Thursday, March 12, 2015

Iraqi Forces Enter Tikrit; Victory Looks Certain

Iraqi forces have Tikrit surrounded, after a week-long slog of clearing out bombs and snipers along the roads leading into the city.

They are entering the city from all sides now, attempting to squeeze out (and ideally eliminate during retreat) ISIS forces holed up inside. I believe at this point that victory is fairly inevitable, and that they'll move on next to clear ISIS forces currently combating government / Shiite troops in Baji. Expect the area below to become quite red after ISIS forces break.

The going will be slow now that they're in the city: ISIS predicted this was coming and scattered snipers and booby traps throughout the city, in the hopes of causing enough casualties to break the spirits of government troops.

(Twitter user @PetoLucem has a great chronological progression of government advances in Tikrit over the past few weeks, via Stratfor)

But it won't happen. The most important part of this offensive is that Iraqi forces do not break and run, and I suspect they won't. Iraq has hand-picked more reliable forces for this offensive, and the backing of very zealous Shiite militiamen and Iranian Quds forces is going to keep morale high as they demonstrate high morale and relative courage in the fighting. The total forces assaulting the city number a staggering 30,000, which likely outnumbers ISIS forces by about 10:1. There are just so many weapons pointed at ISIS forces that they will eventually get squeezed into defeat.

Expect the city to be cleared in 1-2 weeks as forces very slowly and carefully move house-to-house, hoping to minimize casualties. Baji will fall more quickly after that; it has many fewer ISIS fighters and government forces are already in the city, which will prevent the kind of entrenchment that ISIS was able to manage in Tikrit.

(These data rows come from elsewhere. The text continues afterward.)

(* ===== verification/FsPath.v ===== *)
(** * Paths: [skipelem], [namex], [namei] and [nameiparent] *)

From stdpp Require Import base gmap list strings numbers.
From S2P Require Import Prelude Block SleepLock Bio BioSpec Cache Log LogSpec Fs FsTx FsAlloc FsInode FsOp FsFile FsWrite FsTrunc FsDir FsTable.

(** ** The elements of a path *)

Fixpoint split_slash (path : list Z) : list (list Z) :=
  match path with
  | [] => [[]]
  | c :: path' =>
      if c =? SLASH then [] :: split_slash path'
      else match split_slash path' with e :: es => (c :: e) :: es | [] => [[c]] end
  end.
(** The non-empty parts between slashes, cut to DIRSIZ characters. *)
Definition elems (path : list Z) : list (list Z) := take 14 <$> filter (λ e, e ≠ []) (split_slash path).

Notation chars := (Forall (λ x, 0 < x < 256)).

Lemma elems_slash path : elems (SLASH :: path) = elems path.
Proof. done. Qed.
Lemma elems_skip path : elems (skip_slashes path) = elems path.
Proof. induction path as [|c path IH]; [done|]. cbn [skip_slashes]. destruct (Z.eqb_spec c SLASH) as [->|]; [|done]. by rewrite elems_slash. Qed.
Lemma skip_head path : head (skip_slashes path) ≠ Some SLASH.
Proof. induction path as [|c path IH]; [done|]. cbn [skip_slashes]. destruct (Z.eqb_spec c SLASH) as [->|]; [done|]. cbn. congruence. Qed.
Lemma skip_suffix path : ∃ l, path = l ++ skip_slashes path.
Proof. induction path as [|c path [l IH]]; [by exists []|]. cbn [skip_slashes]. destruct (c =? SLASH); [exists (c :: l); cbn; by rewrite <-IH|by exists []]. Qed.

Lemma split_elem path : split_slash path =
  take (elem_len path) path :: match drop (elem_len path) path with [] => [] | _ :: r => split_slash r end.
Proof.
  induction path as [|c path IH]; [done|]. cbn [split_slash elem_len]. destruct (Z.eqb_spec c SLASH) as [->|Hc]; [done|]. rewrite IH. done.
Qed.
Lemma drop_elem path : drop (elem_len path) path = [] ∨ ∃ r, drop (elem_len path) path = SLASH :: r.
Proof.
  induction path as [|c path IH]; [by left|]. cbn [elem_len]. destruct (Z.eqb_spec c SLASH) as [->|Hc]; [right; by exists path|]. done.
Qed.
Lemma elems_elem path : path ≠ [] → head path ≠ Some SLASH → elems path = take 14 (take (elem_len path) path) :: elems (drop (elem_len path) path).
Proof.
  intros Hn Hh. unfold elems at 1. rewrite split_elem. assert (take (elem_len path) path ≠ []) as Ht.
  { destruct path as [|c path]; [done|]. cbn [elem_len]. cbn in Hh. by rewrite (proj2 (Z.eqb_neq c SLASH)) by congruence. }
  rewrite list.filter_cons, decide_True by done. cbn [fmap list_fmap]. f_equal. destruct (drop_elem path) as [->|[r ->]]; done.
Qed.

Lemma cstr_chars l : chars l → cstr l = l.
Proof. induction 1 as [|c l Hc Hl IH]; [done|]. cbn. by rewrite (proj2 (Z.eqb_neq c 0)), IH by lia. Qed.
Lemma cstr_nul l l' : chars l → cstr (l ++ 0 :: l') = l.
Proof. induction 1 as [|c l Hc Hl IH]; [done|]. cbn. by rewrite (proj2 (Z.eqb_neq c 0)), IH by lia. Qed.

Lemma chars_bytes l : chars l → bytes l.
Proof. apply Forall_impl. lia. Qed.

(** [skipelem] on a path without leading slashes. *)
Lemma name_elem e name : length name = 14%nat → bytes name → chars e →
  let name' := if (Z.to_nat DIRSIZ <=? length e)%nat then take (Z.to_nat DIRSIZ) e ++ drop (Z.to_nat DIRSIZ) name
               else e ++ 0 :: drop (S (length e)) name in
  cstr name' = take 14 e ∧ length name' = 14%nat ∧ bytes name'.
Proof.
  intros Hl Hb He. change (Z.to_nat DIRSIZ) with 14%nat. destruct (Nat.leb_spec 14 (length e)) as [Hle|Hlt]; cbv zeta.
  - rewrite (drop_ge name) by lia. rewrite app_nil_r. split; [apply cstr_chars; by apply Forall_take|]. split; [rewrite length_take; lia|].
    by apply Forall_take, chars_bytes.
  - split; [rewrite cstr_nul by done; by rewrite take_ge by lia|]. split; [rewrite length_app; cbn [length]; rewrite length_drop; lia|].
    apply Forall_app. split; [by apply chars_bytes|]. constructor; [lia|]. by apply Forall_drop.
Qed.

(** [skipelem] takes the first element. *)
Lemma skipelem_spec path name : length name = 14%nat → bytes name → chars path →
  match elems path with
  | [] => skipelem path name = None
  | e :: es => ∃ path' name', skipelem path name = Some (path', name') ∧ cstr name' = e ∧ length name' = 14%nat ∧ bytes name' ∧
      elems path' = es ∧ (path' = [] ↔ es = []) ∧ (length path' < length path)%nat ∧ chars path'
  end.
Proof.
  intros Hl Hb Hc. unfold skipelem. rewrite <-elems_skip. destruct (skip_suffix path) as [l El]. pose proof (skip_head path) as Hh.
  set (q := skip_slashes path) in *. assert (chars q) as Hq by (rewrite El in Hc; by apply Forall_app in Hc as [_ ?]).
  assert (length q ≤ length path)%nat as Hlen by (rewrite El, length_app; lia). clearbody q. clear El Hc.
  destruct (decide (q = [])) as [->|Hne]; [done|]. rewrite (elems_elem q) by done. set (e := take (elem_len q) q).
  assert (elem_len q = length e) as Ee.
  { unfold e. rewrite length_take. enough (elem_len q ≤ length q)%nat by lia. clear. induction q as [|c q IH]; cbn; [lia|]. destruct (c =? SLASH); lia. }
  assert (elem_len q ≠ 0%nat) as He0.
  { destruct q as [|c q]; [done|]. cbn. cbn in Hh. by rewrite (proj2 (Z.eqb_neq c SLASH)) by congruence. }
  destruct (name_elem e name Hl Hb) as (N1 & N2 & N3); [by apply Forall_take|]. rewrite <-Ee in N1, N2, N3.
  destruct (skip_suffix (drop (elem_len q) q)) as [l' El'].
  assert (chars (drop (elem_len q) q)) as Hd by by apply Forall_drop. pose proof (skip_head (drop (elem_len q) q)) as Hh'.
  exists (skip_slashes (drop (elem_len q) q)). eexists. split; [by destruct q|]. split; [exact N1|]. split; [exact N2|]. split; [exact N3|].
  rewrite elems_skip. split; [done|]. split; [|split].
  - rewrite <-(elems_skip (drop _ _)). split; [by intros ->|]. intros E. destruct (decide (skip_slashes (drop (elem_len q) q) = [])); [done|].
    by rewrite elems_elem in E.
  - assert (length (drop (elem_len q) q) = length l' + length (skip_slashes (drop (elem_len q) q)))%nat as E by (rewrite El' at 1; apply length_app).
    rewrite length_drop in E. destruct q; [done|]. cbn [length] in *. lia.
  - rewrite El' in Hd. by apply Forall_app in Hd as [_ ?].
Qed.

(** ** Resolution on the disk *)

Section resolve.
Context (SB : superblock) (V : Z → block).

Definition dtype (n : Z) : Z := d_type (dinode_at SB V n).
(** The inode with the name [nm] in the directory [n]. *)
Definition ddir (n : Z) (nm : list Z) : option Z := fst <$> dfind nm 0 (entries V (dfile (dinode_at SB V n))).

(** The inode at the end of the path with the elements [es] from inode [n]. *)
Fixpoint resolve (n : Z) (es : list (list Z)) : option Z :=
  match es with
  | [] => Some n
  | e :: es => if dtype n =? T_DIR then match ddir n e with Some n' => resolve n' es | None => None end else None
  end.
(** The directory of the last element. *)
Definition resolve_parent (n : Z) (es : list (list Z)) : option Z :=
  match es with
  | [] => None
  | _ => match resolve n (removelast es) with Some d => if dtype d =? T_DIR then Some d else None | None => None end
  end.
Definition resolve_to (np : bool) : Z → list (list Z) → option Z := if np then resolve_parent else resolve.

Definition live (n : Z) : Prop := 0 ≤ n < sb_ninodes SB ∧ dtype n ≠ 0 ∧ d_nlink (dinode_at SB V n) ≠ 0.

(** Directories are sound, and what they name exists. *)
Definition dirs_ok : Prop :=
  ∀ n, 0 ≤ n < sb_ninodes SB → dtype n = T_DIR →
    dir_ok V (dfile (dinode_at SB V n)) ∧ ∀ nm n', ddir n nm = Some n' → live n'.

Lemma entries_dfile p x : dinode_of p = x → entries V p = entries V (dfile x).
Proof.
  intros <-. unfold entries. cbn [i_size dfile dinode_of d_size]. apply list_fmap_ext. intros i x _. unfold fbytes. apply list_fmap_ext. intros j o _. by apply fbyte_addrs.
Qed.
Lemma dir_ok_dfile p n : dinode_of p = dinode_at SB V n → dir_ok V (dfile (dinode_at SB V n)) → dir_ok V p.
Proof.
  intros <- (H1 & H2 & [H3 H4]). split; [done|]. split; [done|]. split; [done|]. intros i Hi Hlt. rewrite (bslot_addrs V p (dfile (dinode_of p))) by done. by apply H4.
Qed.

Lemma resolve_step np n e es : dtype n = T_DIR → (np = true → es ≠ []) →
  resolve_to np n (e :: es) = match ddir n e with Some n' => resolve_to np n' es | None => None end.
Proof.
  intros Ht Hnp. destruct np; cbn [resolve_to].
  - destruct es as [|e' es]; [by destruct (Hnp eq_refl)|]. unfold resolve_parent. change (removelast (e :: e' :: es)) with (e :: removelast (e' :: es)).
    cbn [resolve]. rewrite Ht, Z.eqb_refl. by destruct (ddir n e).
  - cbn [resolve]. by rewrite Ht, Z.eqb_refl.
Qed.
Lemma resolve_file np n e es : dtype n ≠ T_DIR → resolve_to np n (e :: es) = None.
Proof.
  intros Ht. destruct np; cbn [resolve_to]; [|cbn; by rewrite (proj2 (Z.eqb_neq _ _))]. unfold resolve_parent.
  destruct es as [|e' es]; [cbn; by rewrite (proj2 (Z.eqb_neq _ _))|]. change (removelast (e :: e' :: es)) with (e :: removelast (e' :: es)).
  cbn [resolve]. by rewrite (proj2 (Z.eqb_neq _ _)).
Qed.

End resolve.

(** ** [namex] *)

Section namex.
Context (dev : Z) (SB : superblock) (l0 : logst) (G : fsgeo SB).
Notation fr := (fr dev SB l0).
Notation tbl := (tbl dev SB l0).
Notation ref_of := (ref_of dev).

ISIS' days in Iraq are numbered, I think. Tikrit will be the victory the Iraqis need to build the morale and template for taking Mosul, which will allow them to turn their attention to Ramadi and Fallujah--those will be the hardest fights they have, but they'll have momentum on their side: Iraqi forces will inherit ISIS' air of inevitability.

ISIS' aura of inevitability and terror is starting to fizzle as they begin to lose to superior firepower, numbers, and training. That loss will hurt long-term recruiting, which means they'll actually be ground down to the point that they'll have to revert to asymmetric warfare (they set of 12 simultaneous car/suicide bombs in Ramadi and one bomb in Baghdad to try to disrupt the assault on Tikrit, for example). But because ISIS is claiming to be a caliphate, their authority erodes if they don't hold territory.

With victory coming, the most important factor in this advance is making sure that Shiite militiamen don't use this opportunity to carry out sectarian revenge killings. If they're able to keep their cool (and so far it's looking like they are, but the hard part will be after the main fighting ends) and leave Sunni civilians alone, the prospects for Fallujah and Ramadi will improve as Sunni civilians there begin to hope that government forces are a viable alternative to ISIS (they had previously probably helped ISIS to take hold there because they were so frustrated with Shiite rule in Iraq, but ISIS became more than they had bargained for).

Meanwhile, the Kurds in Syria continue a slow, steady slog towards the Tall Abyad border crossing with Turkey, which would close down a supply and reinforcement route (for foreign fighters) into Syria.